À l’heure où de plus en plus d’investisseurs, voire d’épargnants décident d’orienter une partie de leurs actifs vers le « vert », il est en effet impératif de faire œuvre de pédagogie et de « flécher » un minimum la route vers les placements vertueux pour la planète. Parmi les milliers de fonds existants, comment, pour un profane ou un investisseur pressé, déterminer exactement où va son argent, ce qu’il va financer ? Industries polluantes ou pas ? Énergies fossiles ou renouvelables ? Le label permet de donner des informations claires et explicites à l’investisseur. « Le grand public a un niveau d’exigence plus élevé qu’on ne le croit généralement », souligne Hervé Guez. « Un label, cela rassure tout le monde, y compris les investisseurs… » La confiance, en économie comme en finance, reste l’alpha et l’omega…

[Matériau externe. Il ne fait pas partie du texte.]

(** Lines 39-40 and 55: the sentinel on an empty table, else the words
    joined by single spaces. *)
Lemma generate_empty (length : Z) (seed : option string) (w : world St) :
  w_chain w = [] -> generate_markov_tweet length seed w = (Ok sentinel, w).
Proof.
  intros Hempty. unfold generate_markov_tweet, bind, chain_truthy.
  by rewrite Hempty.
Qed.

Lemma generate_nonempty (length : Z) (seed : option string) (w : world St) :
  w_chain w <> [] ->
  generate_markov_tweet length seed w
  = (result_map (str_join " ") (markov_words length seed w).1,
     (markov_words length seed w).2).
Proof.
  intros Hne. unfold generate_markov_tweet, bind, chain_truthy.
  destruct (w_chain w) as [|item d] eqn:Hd; [done|]. cbn [list_truthy negb].
  by destruct (markov_words length seed w) as [[ws|e] w'].
Qed.

Lemma returns_words_intro (length : Z) (seed : option string)
    (w w' : world St) (tweet_words : list string) :
  w_chain w <> [] ->
  markov_words length seed w = (Ok tweet_words, w') ->
  returns_words w length seed tweet_words w'.
Proof.
  intros Hne Hrun. split; [done|].
  rewrite generate_nonempty by done. by rewrite Hrun.
Qed.

(** Adjacent words of a walk: the later is a stored successor of the
    earlier. *)
Lemma walk_from_adjacent (d : Chain) (word : string) (rest : list string)
    (i : nat) (prev next : string) :
  walk_from d word rest ->
  (word :: rest) !! i = Some prev ->
  (word :: rest) !! S i = Some next ->
  exists next_words, dict_lookup d prev = Some next_words /\ next ∈ next_words.
Proof.
  intros Hpath. revert i.
  induction Hpath as [word|word next_words word' rest Hlook Hin Hpath IH];
    intros i Hprev Hnext.
  - by destruct i.
  - destruct i as [|i].
    + simpl in Hprev, Hnext. injection Hprev as <-. injection Hnext as <-.
      by exists next_words.
    + by apply (IH i).
Qed.
End GeneratorFacts.

(** ** Properties of [generate_markov_tweet] *)

Section Properties.
Context {St : Type} `{RandomSource St}.

(** C1. On a non-empty table and for a positive requested length, the call
    returns the space-joined sequence [tweet_words], whose number of words
    is at least 1 and at most the requested length. *)
Theorem word_count_in_range (w : world St) (length : Z) (seed : option string) :
  w_chain w <> [] -> 0 < length ->
  exists tweet_words w',
    returns_words w length seed tweet_words w'
    /\ 1 <= Z.of_nat (List.length tweet_words) <= length.
Proof.
  intros Hne Hpos.
  destruct (markov_words_spec length seed w Hne)
    as (word & rest & r & Hrun & _ & Hlen & _).
  exists (word :: rest), (World (w_chain w) r). split.
  - by apply returns_words_intro.
  - cbn [List.length]. lia.
Qed.

(** C2. On an empty table the call returns exactly the sentinel string
    "Not enough data to generate a tweet.", whatever the requested length,
    the seed and the state of the random source. *)
Theorem empty_chain_sentinel (length : Z) (seed : option string) (r : St) :
  generate_markov_tweet length seed (World [] r)
  = (Ok "Not enough data to generate a tweet.", World [] r).
Proof. by apply generate_empty. Qed.

(** C3. On a non-empty table, a seed that is a non-empty string and a key
    of the table is the first word of the generated sequence. *)
Theorem seed_is_first_word (w : world St) (length : Z) (s : string) :
  w_chain w <> [] -> s <> "" -> s ∈ dict_keys (w_chain w) ->
  exists rest w', returns_words w length (Some s) (s :: rest) w'.
Proof.
  intros Hne Hs Hkey.
  assert (start_word (Some s) w = (Ok s, World (w_chain w) (w_rng w))) as Hstart.
  { rewrite start_word_seed; [by destruct w | by destruct s |].
    by apply dict_contains_keys. }
  destruct (markov_words_from_start length (Some s) w s _ Hstart)
    as (rest & r & Hrun & _).
  exists rest, (World (w_chain w) r). by apply returns_words_intro.
Qed.

(** C4. On a non-empty table, when the seed is absent, is the empty string
    or is not a key of the table, the first word of the generated sequence
    is one of the table's keys. *)
Theorem unseeded_first_word_is_key (w : world St) (length : Z)
    (seed : option string) :
  w_chain w <> [] ->
  seed = None \/ seed = Some ""
    \/ (exists s, seed = Some s /\ s ∉ dict_keys (w_chain w)) ->
  exists word rest w',
    returns_words w length seed (word :: rest) w'
    /\ word ∈ dict_keys (w_chain w)
    /\ dict_keys (w_chain w)
         !! (randbelow (List.length (dict_keys (w_chain w))) (w_rng w)).1
       = Some word.
Proof.
  intros Hne Hseed.
  destruct (random_choice_draw (dict_keys (w_chain w)) w) as (word & Hdraw & Hch);
    [by apply dict_keys_nonempty|].
  assert (start_word seed w = (Ok word, World (w_chain w)
            (randbelow (List.length (dict_keys (w_chain w))) (w_rng w)).2))
    as Hstart by (by rewrite start_word_unseeded).
  destruct (markov_words_from_start length seed w word _ Hstart)
    as (rest & r & Hrun & _).
  exists word, rest, (World (w_chain w) r). split; [|split; [|done]].
  - by apply returns_words_intro.
  - by eapply list_elem_of_lookup_2.
Qed.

Greenfin, un label exigeant
Encore faut-il que le label lui-même réponde à un cahier des charges suffisamment précis et exigeant pour qu’il ne soit pas qu’un outil marketing vide de sens. En France, c’est déjà le cas avec Greenfin, le principal label en matière de finance verte, attribué par le ministère de la Transition écologique et solidaire. Le cahier des charges est piloté par les pouvoirs publics, en lien avec toutes les parties prenantes, et il est évolutif. L’attribution du label se fait via trois organismes indépendants : EY Finance, Novethic et Afnor Certification. Greenfin garantit la qualité verte des fonds d’investissement et s’adresse aux acteurs financiers qui agissent au service du bien commun grâce à des pratiques transparentes et durables. Le label a la particularité d’exclure purement et simplement les fonds investis dans certaines activités économiques telles que l’exploration-production et l’exploitation de combustibles fossiles. Une sorte de double sécurité pour les investisseurs qui sont certains de ne pas servir les activités les plus toxiques pour la planète. Applicable aux fonds actions, obligations vertes, infrastructures et capital investissement, le label Greenfin concerne déjà un large périmètre de produits financiers. Son niveau d’exigence en fait un outil extrêmement sélectif : seule une trentaine de fonds sont labellisés à ce jour et les produits structurés, pourtant appréciés des réseaux de distribution aux particuliers, restent en dehors du périmètre éligible, quelle que soit leur qualité environnementale.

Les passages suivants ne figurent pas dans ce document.